What you are asked to do: Go through the data and report each line that holds the string "values".
--------------------------------------------------
(* ===== verification/GoAny.v ===== *)
(** * GoAny: dynamic values ([interface{}], [map[string]interface{}]) and the
    vendored helpers [values.GetValue], [values.PutValue] and [convert] of
    rancher/mapper

    A map is an association list with at most one entry per key; the order of
    the entries stands for the order in which an iteration visits them.
    Updates happen in place in Go; no map has two parents here, so replacing
    the nested value is the same.  Floating-point values are left out. *)
From Stdlib Require Import ZArith Lia Ascii String.
From stdpp Require Import base tactics list strings sorting.
From S2P Require Import Prelude GoStrings World.
Local Open Scope Z_scope.

Inductive any : Set :=
| ANil
| AStr (s : string)
| AStrs (l : list string)                (* []string *)
| ABool (b : bool)
| AInt (z : Z)                           (* int, int64, uint64 *)
| AList (l : list any)                   (* []interface{} *)
| AMap (m : list (string * any)).        (* map[string]interface{} *)
Notation anymap := (list (string * any)).

(** ** Maps *)

Fixpoint alookup {V} (k : string) (m : list (string * V)) : option V :=
  match m with [] => None | (k', v) :: m' => if bool_decide (k = k') then Some v else alookup k m' end.
Fixpoint ainsert {V} (k : string) (v : V) (m : list (string * V)) : list (string * V) :=
  match m with
  | [] => [(k, v)]
  | (k', v') :: m' => if bool_decide (k = k') then (k, v) :: m' else (k', v') :: ainsert k v m'
  end.
Definition adelete {V} (k : string) (m : list (string * V)) : list (string * V) :=
  filter (fun kv => fst kv <> k) m.

Definition as_map (v : option any) : anymap := match v with Some (AMap m) => m | _ => [] end.

Fixpoint GetValue (data : anymap) (keys : list string) : option any :=
  match keys with
  | [] => None
  | [key] => alookup key data
  | key :: keys' => GetValue (as_map (alookup key data)) keys'
  end.

(** An intermediate value that is not a map stops the walk: nothing is stored. *)
Fixpoint PutValue (data : anymap) (v : any) (keys : list string) : anymap :=
  match keys with
  | [] => data
  | [key] => ainsert key v data
  | key :: keys' =>
      match alookup key data with
      | Some (AMap m) => ainsert key (AMap (PutValue m v keys')) data
      | Some _ => data
      | None => ainsert key (AMap (PutValue [] v keys')) data
      end
  end.

(** The walk of [PutValue] reaches the last key. *)
Fixpoint open_path (data : anymap) (keys : list string) : bool :=
  match keys with
  | [] => false
  | [_] => true
  | key :: keys' =>
      match alookup key data with
      | Some (AMap m) => open_path m keys'
      | Some _ => false
      | None => true
      end
  end.

(** ** Printing with [%v] *)

Definition entry_any_le (a b : string * string) : Prop := string_le (fst a) (fst b).
#[export] Instance entry_any_le_dec : RelDecision entry_any_le := fun a b => decide (string_le (fst a) (fst b)).

Fixpoint Sprint (v : any) : string :=
  match v with
  | ANil => "<nil>"
  | AStr s => s
  | AStrs l => "[" +:+ join " " l +:+ "]"
  | ABool b => if b then "true" else "false"
  | AInt z => itoa z
  | AList l => "[" +:+ join " " (map Sprint l) +:+ "]"
  | AMap m =>
      "map[" +:+ join " " (map (fun kv => fst kv +:+ ":" +:+ snd kv)
        (merge_sort entry_any_le (map (fun kv => (fst kv, Sprint (snd kv))) m))) +:+ "]"
  end.

(** ** [convert] *)

Definition Singular (v : any) : any :=
  match v with
  | AStrs [] | AList [] => ANil
  | AStrs (s :: _) => AStr s
  | AList (x :: _) => x
  | _ => v
  end.

Definition ToStringNoTrim (v : any) : string :=
  match Singular v with ANil => "" | s => Sprint s end.
Definition ToString (v : any) : string := trim_space (ToStringNoTrim v).

Definition ToBool (v : any) : bool :=
  match Singular v with
  | ABool b => b
  | v => bool_decide (to_lower (ToString v) ∈ ["true"; "t"; "yes"; "y"])
  end.

Definition ToNumber (v : any) : result Z :=
  match Singular v with
  | AInt z => Ok z
  | v => parse_int64 (ToString v)
  end.

Definition ToStringSlice (v : any) : list string :=
  match v with AStrs l => l | AList l => map ToString l | _ => [] end.

(** [ToYAMLKey]: camel case to snake case. *)
Fixpoint yaml_key (cap : bool) (s : string) : string :=
  match s with
  | "" => ""
  | String c s' =>
      if is_upper c then
        if cap then String (lower_char c) (yaml_key cap s')
        else String "_" (String (lower_char c) (yaml_key cap s'))
      else String c (yaml_key false s')
  end.
Definition ToYAMLKey (s : string) : string :=
  match s with "" => "" | String c s' => String (lower_char c) (yaml_key (is_upper c) s') end.

(** ** Lemmas *)

Lemma alookup_ainsert {V} k (v : V) m k' :
  alookup k' (ainsert k v m) = if bool_decide (k' = k) then Some v else alookup k' m.
Proof.
  induction m as [|[k0 v0] m IH]; simpl; [done|].
  destruct (bool_decide (k = k0)) eqn:E; simpl.
  - apply bool_decide_eq_true in E as ->. by destruct (bool_decide (k' = k0)).
  - apply bool_decide_eq_false in E. rewrite IH. repeat case_bool_decide; congruence.
Qed.

(** Reading back what was stored. *)
Lemma GetValue_PutValue data v keys :
  open_path data keys = true -> GetValue (PutValue data v keys) keys = Some v.
Proof.
  revert data. induction keys as [|k keys IH]; intros data; [done|]. destruct keys as [|k' keys].
  - intros _. simpl. by rewrite alookup_ainsert, bool_decide_true.
  - intros H. cbn [open_path] in H. cbn [PutValue]. change (GetValue ?d (k :: k' :: keys)) with
      (GetValue (as_map (alookup k d)) (k' :: keys)).
    destruct (alookup k data) as [[| | | | | |m]|] eqn:Hk; try done;
      rewrite alookup_ainsert, bool_decide_true by done; cbn [as_map]; apply IH; [done|].
    by destruct keys.
Qed.

(** A value that is not under the stored path, and of which the stored path is
    not a prefix, is unchanged. *)
Lemma GetValue_PutValue_other data v keys keys' :
  ~ keys `prefix_of` keys' -> ~ keys' `prefix_of` keys ->
  GetValue (PutValue data v keys) keys' = GetValue data keys'.
Proof.
  revert data keys'. induction keys as [|k keys IH]; intros data keys' Hp Hp'; [by exfalso; apply Hp, prefix_nil|].
  destruct keys' as [|k' keys']; [by exfalso; apply Hp', prefix_nil|].
  destruct (decide (k' = k)) as [->|Hk].
  - assert (Hq : ~ keys `prefix_of` keys') by (intros ?; by apply Hp, prefix_cons).
    assert (Hq' : ~ keys' `prefix_of` keys) by (intros ?; by apply Hp', prefix_cons).
    destruct keys as [|k1 keys]; [by exfalso; apply Hq, prefix_nil|].
    destruct keys' as [|k1' keys']; [by exfalso; apply Hq', prefix_nil|].
    change (GetValue ?d (k :: k1' :: keys')) with (GetValue (as_map (alookup k d)) (k1' :: keys')).
    change (PutValue data v (k :: k1 :: keys)) with
      (match alookup k data with
       | Some (AMap m) => ainsert k (AMap (PutValue m v (k1 :: keys))) data
       | Some _ => data
       | None => ainsert k (AMap (PutValue [] v (k1 :: keys))) data
       end).
    destruct (alookup k data) as [[| | | | | |m]|] eqn:Hk; rewrite ?Hk; try done;
      rewrite alookup_ainsert, bool_decide_true by done; cbn [as_map]; by apply IH.
  - assert (Hl : forall x, alookup k' (ainsert k x data) = alookup k' data).
    { intros x. by rewrite alookup_ainsert, bool_decide_false. }
    assert (Hl' : alookup k' (PutValue data v (k :: keys)) = alookup k' data).
    { destruct keys; cbn [PutValue]; [apply Hl|]. destruct (alookup k data) as [[]|]; rewrite ?Hl; done. }
    destruct keys' as [|k1' keys']; [exact Hl'|].
    change (GetValue ?d (k' :: k1' :: keys')) with (GetValue (as_map (alookup k' d)) (k1' :: keys')).
    by rewrite Hl'.
Qed.

Lemma open_path_cons data k k1 keys :
  open_path data (k :: k1 :: keys) =
    match alookup k data with Some (AMap m) => open_path m (k1 :: keys) | Some _ => false | None => true end.
Proof. done. Qed.

(** Storing a value keeps open every path it is not a strict prefix of. *)
Lemma open_path_PutValue data v keys keys' :
  open_path data keys' = true -> (keys `prefix_of` keys' -> keys' = keys) ->
  open_path (PutValue data v keys) keys' = true.
Proof.
  revert data keys'. induction keys as [|k keys IH]; intros data keys' Ho Hp; [done|].
  destruct keys' as [|k' keys']; [done|]. destruct keys' as [|k1' keys']; [done|].
  rewrite open_path_cons in Ho |- *. destruct (decide (k' = k)) as [->|Hk].
  - destruct keys as [|k1 keys].
    { exfalso. discriminate (Hp ltac:(by apply prefix_cons, prefix_nil)). }
    assert (Hq : k1 :: keys `prefix_of` k1' :: keys' -> k1' :: keys' = k1 :: keys).
    { intros H%(prefix_cons k). apply Hp in H. congruence. }
    change (PutValue data v (k :: k1 :: keys)) with
      (match alookup k data with
       | Some (AMap m) => ainsert k (AMap (PutValue m v (k1 :: keys))) data
       | Some _ => data
       | None => ainsert k (AMap (PutValue [] v (k1 :: keys))) data
       end).
    destruct (alookup k data) as [[| | | | | |m]|] eqn:E; try done;
      rewrite alookup_ainsert, bool_decide_true by done; apply IH; try done.
    by destruct keys'.
  - assert (Hl : alookup k' (PutValue data v (k :: keys)) = alookup k' data).
    { assert (forall x, alookup k' (ainsert k x data) = alookup k' data) as Hl.
      { intros x. by rewrite alookup_ainsert, bool_decide_false. }
      destruct keys; cbn [PutValue]; [apply Hl|]. destruct (alookup k data) as [[]|]; rewrite ?Hl; done. }
    by rewrite Hl.
Qed.

Lemma GetValue_nil keys : GetValue [] keys = None.
Proof. induction keys as [|k keys IH]; [done|]. destruct keys; [done|]. apply IH. Qed.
--------------------------------------------------
Your solution:
(** * GoAny: dynamic values ([interface{}], [map[string]interface{}]) and the
    vendored helpers [values.GetValue], [values.PutValue] and [convert] of
    the nested value is the same.  Floating-point values are left out. *)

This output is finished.